Elle est en effet incapable, de refaire la genèse exacte de l’incident, tant la situation et ses termes adéquats lui échappent. Et je le referai si elle me pince encore, rajoute-t-elle. L’abbé est sidéré. Lui aussi, sent que la situation lui échappe. Il louvoie :
-- Lui as-tu fait mal ?
-- Oui, jubile Bess en repensant aux sauts de sa tortionnaire dans le corridor.
-- Mais tu ne regrettes pas de lui avoir fait mal ? Insiste l’Abbé. En dissociant de son contexte, l’image délicieuse des bleus probables de la Soeur, Bess reconnaît pourtant qu’elle n’aime pas blesser par plaisir.
-- Pourtant je SAIS que je recommencerai tout de même, murmure-telle désorientée, hésitant sur la conduite à tenir.
-- Tu es trop orgueilleuse, entêtée, obstinée. Tu crois avoir raison.
Mais essaye, s’il te plait, pour une fois… que quelques fois tu peux avoir tort ? Tu peux te tromper ? Oui ? D’accord ? Alors je vais te donner l’absolution.
-- Je regrette beaucoup mon père, mais je SAIS que je recommencerai. J’y serai obligée. Les autres veulent me forcer à penser de travers. On n’a pas à me forcer. Ou alors qu’on me dise pourquoi. On ne me dit jamais rien. Cela me fait mal. Et après je crie quand j’ai mal, parce que personne ne veut m’écouter.
-- Tu demanderas à Dieu de t’aider.
-- « Il » ne me répond jamais. Il ne m’empêche pas de me mettre en colère « LUI » ! Ou bien ça se saurait. On sent qu’IL s’en fiche. Si ça l’embêtait, IL me le dirait !
-- Tu ne devrais pas me crier dans les oreilles. C’est mal ! Nous sommes dans une Eglise, hurle le Père.
-- Qui a dit que c’est mal ? Hurle Bess…
-- C’est Dieu ! Hurle le Père…
-- Qu’IL vienne me le dire ! J’en ai marre de tous ces chichis, ces intermédiaires, ces gans qui parlent pour LUI, de façon ridicule et injuste, en disant que SEULS les élus iront au Ciel et pas les autres… tous ces pauvres athées, musulmans, protestants, évangélistes, juifs, boudhistes, païens, patin, coufin… et autres !
J’en ai assez d’entendre tous ces pontifes raconter qu’il y a des guerres saintes et que les femmes ne pourront jamais dire la Messe.

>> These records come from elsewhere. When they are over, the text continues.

(** X2.  A purchase that the provider does not grant, be it a transport error,
    a rejected status or a failure reported in the body, changes neither
    the registry nor the user store; after the one request, the message
    shows the error text as received. *)
Theorem failed_purchase_changes_nothing (user : tg_user) (c now : string) (w : world) :
  success (purchase_answer net RAPIDAPI_KEY w c) = false →
  let w' := step net RAPIDAPI_KEY w (on_button user (select_country_ c) now) in
  purchased_numbers w' = purchased_numbers w
  ∧ user_data_store w' = user_data_store w
  ∧ user_data w' = user_data w
  ∧ http_log w'
    = http_log w ++ [VirtualNumberAPI.purchase_number_request (api_client RAPIDAPI_KEY)
                       c "telegram"]
  ∧ outbox w'
    = outbox w
      ++ [ reply_text ("🔄 Purchasing number for " +:+ c +:+ "...") None PlainText;
           edit_text
             ("❌ Purchase failed: "
              +:+ py_str (default (PyStr "Purchase failed")
                            (error (purchase_answer net RAPIDAPI_KEY w c))))
             None PlainText ]
  ∧ (∀ e, net (http_log w)
            (VirtualNumberAPI.purchase_number_request (api_client RAPIDAPI_KEY) c "telegram")
          = inl e →
          py_str (default (PyStr "Purchase failed")
                    (error (purchase_answer net RAPIDAPI_KEY w c)))
          = exc_str e).
Proof.
  intros Hf w'. subst w'. unfold step. cbn [handle button_handler].
  rewrite purchase_eq. cbv zeta. rewrite Hf. cbn [snd].
  repeat split; try done.
  - cbn. by rewrite <- app_assoc.
  - intros e He. unfold purchase_answer. by rewrite He.
Qed.

(** X3.  A purchase answered with success whose ['data'] is missing, or is an
    object without a number id, stores the number under [None], with
    whatever phone number came, appends [None] to the presser's owned list
    and prints the id as the text None. *)
Theorem purchase_without_id_is_stored_under_none
    (user : tg_user) (c now : string) (w : world) (d : pydict) :
  success (purchase_answer net RAPIDAPI_KEY w c) = true →
  default (PDict ∅) (data (purchase_answer net RAPIDAPI_KEY w c)) = PDict d →
  d !! "number_id" = None →
  let w' := step net RAPIDAPI_KEY w (on_button user (select_country_ c) now) in
  purchased_numbers w' !! PyNone
  = Some {| user_id := id user; country_code := c;
            phone_number := dict_get d "phone_number";
            purchase_date := now; status := active |}
  ∧ owned_numbers w' (id user) = Some (default [] (owned_numbers w (id user)) ++ [PyNone])
  ∧ last (outbox w')
    = Some (edit_text (purchased_text (dict_get d "phone_number") c PyNone) None MARKDOWN).
Proof.
  intros Hs Hd Hn w'. subst w'. unfold step. cbn [handle button_handler].
  rewrite purchase_eq. cbv zeta. rewrite Hs, Hd. cbn [snd].
  assert (Hid : dict_get d "number_id" = PyNone) by (unfold dict_get; by rewrite Hn).
  rewrite Hid.
  split; [cbn; by rewrite lookup_insert_eq|]. split.
  { unfold owned_numbers. cbn [user_data_store set_outbox set_user_data_store].
    rewrite owned_after_purchase. by rewrite decide_True. }
  cbn. by rewrite last_snoc.
Qed.

(** X23.  A purchase answered with success and a ['data'] that is [null]
    stores nothing: after the first message and the request, the handler
    raises at [number_data.get], so the registry and the user store are as
    before and no second message follows. *)
Theorem purchase_with_null_data_stores_nothing
    (user : tg_user) (c now : string) (w : world) :
  success (purchase_answer net RAPIDAPI_KEY w c) = true →
  data (purchase_answer net RAPIDAPI_KEY w c) = Some PNull →
  let r := handle net RAPIDAPI_KEY (on_button user (select_country_ c) now) w in
  r.1 = Raised (RuntimeFault "AttributeError: 'NoneType' object has no attribute 'get'")
  ∧ purchased_numbers r.2 = purchased_numbers w
  ∧ user_data_store r.2 = user_data_store w
  ∧ user_data r.2 = user_data w
  ∧ http_log r.2
    = http_log w ++ [VirtualNumberAPI.purchase_number_request (api_client RAPIDAPI_KEY)
                       c "telegram"]
  ∧ outbox r.2
    = outbox w ++ [reply_text ("🔄 Purchasing number for " +:+ c +:+ "...") None PlainText].
Proof.
  intros Hs Hd r. subst r. cbn [handle button_handler].
  rewrite purchase_eq. cbv zeta. by rewrite Hs, Hd.
Qed.

End PurchaseFacts.

(** ** Browsing the countries *)

Section BrowsingFacts.

Context (net : network) (RAPIDAPI_KEY : string).

Lemma list_countries_eq (user : tg_user) (w : world) :
  let update := {| effective_user := user; kind := Command |} in
  let result :=
    result_of_answer
      (net (http_log w)
         (VirtualNumberAPI.get_all_countries_request (api_client RAPIDAPI_KEY))) in
  list_countries_command net RAPIDAPI_KEY update w =
  if success result then
    let countries := default (PList []) (data result) in
    if payload_truthy countries then
      show_countries_page update 0
        (set_user_data
           <[id user := {| countries := Some countries; country_page := Some 0 |}]>
           (fetching RAPIDAPI_KEY w))
    else
      (Done tt,
       set_outbox
         (fun o => o ++ [edit_text "❌ No countries available at the moment." None PlainText])
         (fetching RAPIDAPI_KEY w))
  else
    (Done tt,
     set_outbox
       (fun o => o ++ [edit_text
                         ("❌ Error fetching countries: "
                          +:+ py_str (default (PyStr "Unknown error") (error result)))
                         None PlainText])
       (fetching RAPIDAPI_KEY w)).
Proof.
  cbv zeta. unfold list_countries_command, update_message_reply_text, message_edit_text,
    send_message, fetching.
  cbn [kind effective_user]. unfold bind at 1. unfold modify at 1. cbn iota.
  unfold bind at 1. rewrite get_all_countries_eq. cbn [http_log set_outbox].
  destruct (success _); [|done].
  by destruct (payload_truthy _).
Qed.

Lemma show_countries_page_eq (update : Update) (page : Z) (w : world) :
  show_countries_page update page w =
  match default (PList []) (user_data w !! id (effective_user update) ≫= countries) with
  | PNull => (Raised (RuntimeFault "TypeError: 'NoneType' object is not subscriptable"), w)
  | PDict _ => (Raised (RuntimeFault "a dict cannot be sliced"), w)
  | PList l =>
      (Done tt,
       set_outbox
         (fun o => o ++ [edit_text (countries_text (Z.of_nat (length l)) page)
                           (Some (countries_keyboard l page)) MARKDOWN]) w)
  end.
Proof.
  unfold show_countries_page, bind, get_world.
  by destruct (default (PList []) _).
Qed.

Pourquoi, elles ne le peuvent pas ?
-- Tu es une belle âme, grince une fois de plus l’Abbé fermement excédé, qui pense qu’elle est à tuer. Cela suffit maintenant ! Y en a assez ! Je vais donc te donner l’absolution et après « basta » !
-- Je n’en veux pas ! Je ne la mérite PAS !! Les rideaux s’agitent dans tous les sens.
Elle se déchire en cris de protestation. Une sorte d’horreur l’étouffe. Les rideaux du réduit s’agitent en tous sens.
-- Ne crie pas, hurle le père. Tais-toi.
-- Non ! Je ne me tairai pas…
-- Allez-en paix, brame le confesseur d’une voix de stentor, trop forte pour le sanctuaire. Puis, un ton en dessous, en prenant sur lui, il gronde moins fortement : « IN NOMINE PATRE. AMEN ! » Et en refermant le trappon, il exclue définitivement et très fermement, l’encombrante discutailleuse, en la privant de son droit de réponse.
-- C’est un comble, braille l’entêtée ratiocineuse. Elle bondit de colère, sort en courant, tapant du pied, dans un jaillissement de jupe plissée, entortillée, dans les rideaux collants du confessionnal, qui la taquinent par malice trop chrétienne. Sa voix tonne de façon impie dans le lieu saint, devant l’assemblée suffoquée :
-- Il m’a ENCORE donné l’absolution de force !
L’enfant s’enroue à force de désespoir. Elle en appelle aux autres, à la société, à Dieu ! Où est la liberté de pensée ? Elle exige le libre échange des péchés, l’entière latitude de garder ses fautes, la suppression de la culpabilité monnayée par les autres… A bas cette absoute arbitraire… Où sont les responsables ?
Elle répète les imprécations de son cousin, lorsqu’il joue les révoltés politiques.
-- Ne vous croyez pas quittes à si bon compte ! C’est une dictature, une ingérence qui ne moque de mes interrogations, de mes angoisses. Je ne me laisserai pas faire…Je me plaindrai !
Elle se tait déroutée. A QUI ?
Et bien la réponse lui arriva dans les semaines suivantes. Elle trouva son interlocuteur, situé parmi les plus hautes « sommités », et même classé « Premier ».
C’était le plus connu, le plus en vue, surtout dans le Pensionnat ! Bref, un Personnage de poids et non des moindres. Celui que l’on considère comme le «Tout Puissant et Infaillible Number One» : Dieu lui-même.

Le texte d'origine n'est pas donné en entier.